Give back, word for word, the lines in the listing below from the one holding "ho_inference : res bool;" down to the one holding "(** How the monitoring loop ends. *)", both ends included.

-------- SOURCE MATERIAL --------

(* ===== verification/Tuna.v ===== *)
(** * Tuning the number of GPU experts

    Models [kt-kernel/python/cli/utils/tuna_engine.py]: reading the number of
    experts, recognising out-of-memory lines, building the server's command
    line, launching, watching and stopping one test server, the binary search
    over the number of GPU experts, and the final verdict.  What a test server
    does is a parameter, one [host] per launch; the calls on the process are
    logged. *)
From S2P Require Import Prelude PyStr PyVal.

Local Open Scope string_scope.
Local Open Scope list_scope.
Local Open Scope Z_scope.

(** ** The model's configuration *)

Definition possible_keys : list string :=
  ["num_experts_per_tok"; "num_local_experts"; "n_routed_experts"; "num_experts"].

(** [key in config] and [config[key]] on a value that [json.loads] returned:
    [None] when the key is not in it. *)
Definition subscript (config : pyval) (key : string) : res (option pyval) :=
  match config with
  | PDict d => mret (dict_get key d)
  | PList l => if existsb (py_eq (PStr key)) l
               then Err (Raise TypeError "list indices must be integers") else mret None
  | PStr s => if contains key s
              then Err (Raise TypeError "string indices must be integers") else mret None
  | _ => Err (Raise TypeError "argument is not iterable")
  end.

Fixpoint first_key (config : pyval) (keys : list string) : res pyval :=
  match keys with
  | [] => Err (Raise ValueError "Cannot find num_experts field")
  | key :: keys' =>
      v ← subscript config key;
      match v with Some n => mret n | None => first_key config keys' end
  end.

(** [config_json]: [None] when there is no file, and what parsing it gives. *)
Definition get_num_experts (config_json : option (res pyval)) : res pyval :=
  text ← of_option config_json ValueError "config.json not found";
  config ← catch text (fun c => negb (bool_decide (c = KeyboardInterrupt)))
             (fun _ => Err (Raise ValueError "Failed to parse config.json"));
  first_key config possible_keys.

(** ** Out-of-memory lines *)

Definition oom_patterns : list string :=
  ["cuda out of memory"; "out of memory"; "outofmemoryerror"; "oom"; "failed to allocate";
   "cumemalloc failed"; "cumemallocasync failed"; "allocation failed"].

Definition detect_oom (log_line : option string) : bool :=
  match log_line with
  | None => false
  | Some line => existsb (fun pattern => contains pattern (lower line)) oom_patterns
  end.

(** ** The command line *)

Section command.
Context `{Platform}.

(** [0.98] in binary64 *)
Definition float_098 : spec_float := S754_finite false 8827055269646172 (-53).

Definition get_or (config : list (string * pyval)) (key : string) (dflt : pyval) : pyval :=
  default dflt (dict_get key config).

Definition text (v : pyval) : pyval := PStr (py_str v).

(** [cmd.extend(v)] *)
Definition iterate (v : pyval) : res (list pyval) :=
  match v with
  | PList l => mret l
  | PDict d => mret ((fun kv => PStr kv.1) <$> d)
  | PStr s => mret ((fun c => PStr (String c "")) <$> String.list_ascii_of_string s)
  | _ => Err (Raise TypeError "object is not iterable")
  end.

Definition need (config : list (string * pyval)) (key : string) : res pyval :=
  of_option (dict_get key config) KeyError key.

Definition build_command (executable : string) (test_port num_gpu_experts : Z) (model_path : string)
    (config : list (string * pyval)) : res (list pyval) :=
  tensor_parallel_size ← need config "tensor_parallel_size";
  max_total_tokens ← need config "max_total_tokens";
  let cmd := [PStr executable; PStr "-m"; PStr "sglang.launch_server"; PStr "--model"; PStr model_path;
              PStr "--port"; PStr (str_of_Z test_port); PStr "--host"; PStr "127.0.0.1";
              PStr "--tensor-parallel-size"; text tensor_parallel_size;
              PStr "--kt-num-gpu-experts"; PStr (str_of_Z num_gpu_experts);
              PStr "--max-total-tokens"; text max_total_tokens] in
  let weights := get_or config "weights_path" PNone in
  let cmd := cmd ++ (if truthy weights then [PStr "--kt-weight-path"; text weights]
                     else [PStr "--kt-weight-path"; PStr model_path]) in
  let cmd := cmd ++
    [PStr "--kt-cpuinfer"; text (get_or config "cpu_threads" (PInt 64));
     PStr "--kt-threadpool-count"; text (get_or config "numa_nodes" (PInt 2));
     PStr "--kt-method"; get_or config "kt_method" (PStr "AMXINT4");
     PStr "--kt-gpu-prefill-token-threshold"; text (get_or config "kt_gpu_prefill_threshold" (PInt 4096))] in
  let attention := get_or config "attention_backend" PNone in
  let cmd := cmd ++ (if truthy attention then [PStr "--attention-backend"; attention] else []) in
  let cmd := cmd ++
    [PStr "--trust-remote-code";
     PStr "--mem-fraction-static"; text (get_or config "mem_fraction_static" (PFloat float_098));
     PStr "--chunked-prefill-size"; text (get_or config "chunked_prefill_size" (PInt 4096));
     PStr "--max-running-requests"; text (get_or config "max_running_requests" (PInt 1));
     PStr "--watchdog-timeout"; text (get_or config "watchdog_timeout" (PInt 3000));
     PStr "--enable-mixed-chunk"; PStr "--enable-p2p-check"] in
  let cmd := cmd ++ (if truthy (get_or config "disable_shared_experts_fusion" PNone)
                     then [PStr "--disable-shared-experts-fusion"] else []) in
  let extra := get_or config "extra_args" PNone in
  extra_args ← (if truthy extra then iterate extra else mret []);
  mret (cmd ++ extra_args).
End command.

(** ** One test server *)

(** What one round of the monitoring loop sees: the process has exited, a line
    (empty at the end of the output), a failed read, or Ctrl-C. *)
Inductive tick := Exited | Line (line : string) | ReadError | Interrupt.

(** One launch: whether [Popen] works, what the loop sees in the 60 seconds,
    the inference test, and whether the process stops within each wait. *)
Record host := Host {
  ho_starts : bool;
  ho_ticks : list tick;
  ho_inference : res bool;
  ho_stops : bool;
  ho_dies : bool;
}.

Inductive proc_op := Popen (cmd : list pyval) | Terminate | Wait (timeout : Z) | Kill.

(** How the monitoring loop ends. *)
Inductive watched := ServerReady | ProcessExited | OutOfMemory | NotReady | Interrupted.

Definition startup_line (line : string) : bool :=
  contains "Uvicorn running" line || contains "Application startup complete" line.

Fixpoint watch (ticks : list tick) : watched :=
  match ticks with
  | [] => NotReady
  | Exited :: _ => ProcessExited
  | ReadError :: _ => NotReady
  | Interrupt :: _ => Interrupted
  | Line line :: ticks' =>
      if String.eqb line "" then watch ticks'
      else if detect_oom (Some line) then OutOfMemory
      else if startup_line line then ServerReady
      else watch ticks'
  end.

(** The launches to come, the calls made on processes, and the tests done. *)
Record lab := Lab { lb_hosts : list host; lb_ops : list proc_op; lb_tests : list (Z * bool) }.

Definition op (o : proc_op) : M lab unit :=
  modify (fun l => Lab (lb_hosts l) (lb_ops l ++ [o]) (lb_tests l)).

(** [process.terminate(); try: process.wait(timeout) except TimeoutExpired: process.kill()] *)
Definition stop (h : host) (timeout : Z) : M lab unit :=
  _ ← op Terminate; _ ← op (Wait timeout); if ho_stops h then mret tt else op Kill.

(** After a killed process that does not die within the second wait, the
    [TimeoutExpired] reaches the outer handler. *)
Definition stop_ready (h : host) (success : bool) : M lab bool :=
  _ ← stop h 5;
  if ho_stops h then mret success
  else
    _ ← op (Wait 2);
    if ho_dies h then mret success
    else
      _ ← op Terminate; _ ← op (Wait 2); _ ← op Kill; mret false.

(** The next launch's host; a machine that launches nothing more is one where
    [Popen] fails. *)
Definition next_host : M lab host := fun l =>
  match lb_hosts l with
  | h :: hs => (Lab hs (lb_ops l) (lb_tests l), Ok h)
  | [] => (l, Ok (Host false [] (Ok false) true true))
  end.

Section tuna.
Context `{Platform}.
Context (executable : string) (test_port : Z) (model_path : string).

Definition test_config (num_gpu_experts : Z) (config : list (string * pyval)) : M lab bool :=
  cmd ← lift (build_command executable test_port num_gpu_experts model_path config);
  h ← next_host;
  _ ← op (Popen cmd);
  if negb (ho_starts h) then mret false
  else
    match watch (ho_ticks h) with
    | ProcessExited => mret false
    | OutOfMemory | NotReady => _ ← stop h 2; mret false
    | Interrupted => _ ← stop h 2; raise KeyboardInterrupt ""
    | ServerReady =>
        match ho_inference h with
        | Ok success => stop_ready h success
        | Err _ => _ ← stop h 2; raise KeyboardInterrupt ""
        end
    end.

(** ** The binary search *)

(** The number that is shown as the total: [math.ceil(math.log2(num_experts + 1))]. *)
Definition total_iterations (num_experts : Z) : Z := Z.log2_up (num_experts + 1).

Definition tested (config : list (string * pyval)) (mid : Z) : M lab bool :=
  success ← test_config mid config;
  _ ← modify (fun l => Lab (lb_hosts l) (lb_ops l) (lb_tests l ++ [(mid, success)]));
  mret success.

Fixpoint search (fuel : nat) (config : list (string * pyval)) (left right result : Z)
    : M lab Z :=
  match fuel with
  | O => raise AssertionError "out of fuel"
  | S fuel =>
      if left <=? right then
        let mid := (left + right) / 2 in
        success ← tested config mid;
        if success : bool then search fuel config (mid + 1) right mid
        else search fuel config left (mid - 1) result
      else mret result
  end.

(** A number of experts that is no [int] is not modelled further. *)
Definition find_max_gpu_experts (config_json : option (res pyval)) (config : list (string * pyval))
    : M lab Z :=
  v ← lift (get_num_experts config_json);
  num_experts ← lift (of_option (as_int v) TypeError "must be real number");
  _ ← raise_ifM (num_experts + 1 <=? 0) ValueError "math domain error";
  search (Z.to_nat num_experts + 2) config 0 num_experts 0.

Definition run_tuna (config_json : option (res pyval)) (tensor_parallel_size max_total_tokens : Z)
    (kt_method : string) (kwargs : list (string * pyval)) : M lab Z :=
  let config := [("tensor_parallel_size", PInt tensor_parallel_size);
                 ("max_total_tokens", PInt max_total_tokens);
                 ("kt_method", PStr kt_method)] ++ kwargs in
  result ← find_max_gpu_experts config_json config;
  if result =? 0 then
    success ← tested config 0;
    _ ← raise_ifM (negb success) ValueError "Minimum GPU memory requirements not met";
    mret result
  else mret result.
End tuna.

--------

## RESULT FOR THIS TASK
  ho_inference : res bool;
  ho_stops : bool;
  ho_dies : bool;
}.

Inductive proc_op := Popen (cmd : list pyval) | Terminate | Wait (timeout : Z) | Kill.

(** How the monitoring loop ends. *)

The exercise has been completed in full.